Nearly all the while Grayco was with the Spike Jones band, she continued to cut a lengthy list of singles; but alas none were as memorable as the two albums she recorded in 1957 (“After Midnight“) and 1958 (“The Lady in Red“), the former of which has an especially strong standing among critics and fans. Of her singles, she said, “When you’re with a record company they just call you and you come in and record what they want. ‘Ooop Shoop’ and all those songs were picked out for me by the record companies.”

Shortly after hiring Grayco to be a part of his regular band in ‘46, Jones became determined to show the world that he was also capable of producing legitimate, "pretty" music, And so he formed his so-called “Other Orchestra,” which featured Grayco. While this group recorded a number of transcriptions, it was a financial failure and lasted less than one year. The band didn’t want to hear that Spike Jones. But the relationship between Jones and his singer was far more successful and they married in 1949. It was one of their eventual three children, Leslie, who had the pleasure of informing her mother of the ongoing popularity of her albums in Japan.
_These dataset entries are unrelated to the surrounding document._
(* ===== verification/Bytes.v ===== *)
(** * Fixed-width little-endian integers in byte buffers

    The wire protocols, the rings and the ELF structures store unsigned
    integers little-endian ([memcpy] on the AArch64 and x86 targets).  The file
    holds the encoder, the decoder, their round trips, and the unsigned
    wrap-around of the fixed-width types. *)

From S2P Require Import Prelude.
Open Scope Z_scope.

(** Unsigned arithmetic wraps. *)
Definition u8 (z : Z) : Z := z mod 2 ^ 8.
Definition u16 (z : Z) : Z := z mod 2 ^ 16.
Definition u32 (z : Z) : Z := z mod 2 ^ 32.
Definition u64 (z : Z) : Z := z mod 2 ^ 64.
(** [static_cast<int64_t>] of an unsigned value. *)
Definition s64 (z : Z) : Z := if u64 z <? 2 ^ 63 then u64 z else u64 z - 2 ^ 64.
Definition s32 (z : Z) : Z := if u32 z <? 2 ^ 31 then u32 z else u32 z - 2 ^ 32.

Lemma u32_range z : 0 ≤ u32 z < 2 ^ 32.
Proof. apply Z.mod_pos_bound. lia. Qed.
Lemma u64_range z : 0 ≤ u64 z < 2 ^ 64.
Proof. apply Z.mod_pos_bound. lia. Qed.
Lemma u32_small z : 0 ≤ z < 2 ^ 32 → u32 z = z.
Proof. apply Z.mod_small. Qed.
Lemma u64_small z : 0 ≤ z < 2 ^ 64 → u64 z = z.
Proof. apply Z.mod_small. Qed.
Lemma s64_small z : 0 ≤ z < 2 ^ 63 → s64 z = z.
Proof. intros Hz. unfold s64. rewrite u64_small by lia. case_match; lia. Qed.

(** The high and the low part of a word put together again. *)
Lemma lor_shiftl_mod v k : 0 ≤ k → Z.lor (Z.shiftl (Z.shiftr v k) k) (v mod 2 ^ k) = v.
Proof.
  intros Hk. apply Z.bits_inj'. intros n Hn. rewrite Z.lor_spec, Z.shiftl_spec by done.
  destruct (Z.lt_ge_cases n k).
  - rewrite Z.testbit_neg_r by lia. by rewrite Z.mod_pow2_bits_low by lia.
  - rewrite Z.shiftr_spec, Z.mod_pow2_bits_high, orb_false_r by lia. f_equal. lia.
Qed.

Lemma lor_shiftl_add x y k : 0 ≤ k → 0 ≤ y < 2 ^ k → Z.lor (Z.shiftl x k) y = x * 2 ^ k + y.
Proof.
  intros Hk Hy. pose proof (lor_shiftl_mod (x * 2 ^ k + y) k Hk) as H.
  rewrite Z.shiftr_div_pow2, Z.div_add_l, Z.div_small, Z.add_0_r in H by lia.
  by rewrite Z.add_comm, Z.mod_add, Z.mod_small, Z.add_comm in H by lia.
Qed.

(** A byte string given by its values. *)
Definition bytes_of (l : list Z) : bytes := byte_of <$> l.
Lemma byte_of_eq z b : z mod 256 = byte_val b → byte_of z = b.
Proof. intros H. apply byte_val_inj. by rewrite byte_val_of. Qed.

(** The value of a little-endian byte string, and its encoding on [n] bytes. *)
Fixpoint le_val (s : bytes) : Z :=
  match s with [] => 0 | b :: s' => byte_val b + 256 * le_val s' end.
Fixpoint le_bytes (n : nat) (z : Z) : bytes :=
  match n with O => [] | S n' => byte_of z :: le_bytes n' (z / 256) end.

Lemma le_bytes_length n z : length (le_bytes n z) = n.
Proof. revert z. induction n as [|n IH]; intros z; simpl; auto. Qed.

Lemma le_val_bytes n z : le_val (le_bytes n z) = z mod 256 ^ Z.of_nat n.
Proof.
  revert z. induction n as [|n IH]; intros z.
  - simpl. by rewrite Z.mod_1_r.
  - cbn [le_bytes le_val]. rewrite byte_val_of, IH.
    rewrite Nat2Z.inj_succ, Z.pow_succ_r by lia.
    rewrite (Z.rem_mul_r z 256) by lia. lia.
Qed.

Lemma le_val_range s : 0 ≤ le_val s < 256 ^ Z.of_nat (length s).
Proof.
  induction s as [|b s IH]; cbn [le_val length]; [lia|].
  rewrite Nat2Z.inj_succ, Z.pow_succ_r by lia. pose proof (byte_val_range b). nia.
Qed.

Lemma le_bytes_val s : le_bytes (length s) (le_val s) = s.
Proof.
  induction s as [|b s IH]; [done|]. cbn [le_val length le_bytes].
  pose proof (byte_val_range b) as Hb. f_equal.
  - apply byte_val_inj. rewrite byte_val_of.
    rewrite Z.add_mod, Z.mul_mod, Z.mod_same, Z.mul_0_l by lia.
    rewrite Z.mod_0_l, Z.add_0_r, Z.mod_mod by lia. by apply Z.mod_small.
  - rewrite (Z.mul_comm 256), Z.div_add, Z.div_small by lia. simpl. apply IH.
Qed.

Lemma le_val4 z : 0 ≤ z < 2 ^ 32 → le_val (le_bytes 4 z) = z.
Proof. intros Hz. rewrite le_val_bytes. by apply Z.mod_small. Qed.
Lemma le_val8 z : 0 ≤ z < 2 ^ 64 → le_val (le_bytes 8 z) = z.
Proof. intros Hz. rewrite le_val_bytes. by apply Z.mod_small. Qed.
Lemma le_val2 z : 0 ≤ z < 2 ^ 16 → le_val (le_bytes 2 z) = z.
Proof. intros Hz. rewrite le_val_bytes. by apply Z.mod_small. Qed.

(** The little-endian field of [n] bytes at byte offset [off] of a structure. *)
Definition field (off n : nat) (s : bytes) : Z := le_val (take n (drop off s)).

Lemma field_range off n s : 0 ≤ field off n s < 256 ^ Z.of_nat n.
Proof.
  unfold field. pose proof (le_val_range (take n (drop off s))) as H.
  rewrite length_take in H. split; [lia|].
  eapply Z.lt_le_trans; [apply H|]. apply Z.pow_le_mono_r; lia.
Qed.

Lemma find_from_app_sep c s r : c ∉ s → find_from c (s ++ c :: r) = Some (length s).
Proof.
  induction s as [|b s IH]; intros Hs; cbn [app find_from length].
  - by rewrite decide_True.
  - apply not_elem_of_cons in Hs as [Hb Hs]. rewrite decide_False by done. by rewrite IH.
Qed.

(** ** Big-endian numbers *)

Definition be_bytes (n : nat) (z : Z) : bytes := reverse (le_bytes n z).
Definition be_num (s : bytes) : Z := le_val (reverse s).
Lemma be_bytes_length n z : length (be_bytes n z) = n.
Proof. unfold be_bytes. by rewrite length_reverse, le_bytes_length. Qed.
Lemma be_num_range s : 0 ≤ be_num s < 256 ^ Z.of_nat (length s).
Proof. unfold be_num. rewrite <- length_reverse. apply le_val_range. Qed.
Lemma be_bytes_num s : be_bytes (length s) (be_num s) = s.
Proof.
  unfold be_bytes, be_num. rewrite <- (length_reverse s), le_bytes_val. apply reverse_involutive.
Qed.
Lemma be_num_bytes n z : 0 ≤ z < 256 ^ Z.of_nat n → be_num (be_bytes n z) = z.
Proof.
  intros Hz. unfold be_num, be_bytes. rewrite reverse_involutive, le_val_bytes.
  by apply Z.mod_small.
Qed.
Lemma le_val_snoc s b : le_val (s ++ [b]) = le_val s + 256 ^ Z.of_nat (length s) * byte_val b.
Proof.
  induction s as [|c s IH]; cbn [app le_val length]; [lia|].
  rewrite IH, Nat2Z.inj_succ, Z.pow_succ_r by lia. lia.
Qed.
Lemma be_num_cons b s : be_num (b :: s) = byte_val b * 256 ^ Z.of_nat (length s) + be_num s.
Proof. unfold be_num. rewrite reverse_cons, le_val_snoc, length_reverse. lia. Qed.
(** The usual reading loop. *)
Lemma be_num_fold s v :
  foldl (λ v b, v * 256 + byte_val b) v s = v * 256 ^ Z.of_nat (length s) + be_num s.
Proof.
  revert v. induction s as [|b s IH]; intros v; cbn [foldl].
  - change (be_num []) with 0. cbn. lia.
  - rewrite IH, be_num_cons. cbn [length]. rewrite Nat2Z.inj_succ, Z.pow_succ_r by lia. lia.
Qed.

#[export] Hint Rewrite le_bytes_length : cpp.
Close Scope Z_scope.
“My daughter Leslie Ann Jones is a marvelous sound engineer who works for George Lucas in San Francisco. And she’s recorded Michael Feinstein, Rosemary Clooney and won several Grammys. She had just finished a session with Michael Feinstein about three years ago and he said “Leslie, I just bought your mother’s album, “After Midnight” in Japan.” And Leslie said, “My Mother hasn’t recorded in a hundred years.” And he said, “No, it’s very popular in Japan.” She didn’t believe it. And he called Japan and had them send a copy to Leslie. That’s how I found out about my albums in Japan. Through Michael Feinstein.”

In the course of my interview with Grayco, I read to her part of a retrospective rave review of “After Midnight” that appeared in Japan’s Swing Journal a few years back, and which contained the following observation:

“When one encounters such a rare and refined recording, one comes to realize that the established versions of certain songs are not necessarily the last word on the subject. Hopefully the reissue of this work will lead to a re-evaluation of Helen Grayco.”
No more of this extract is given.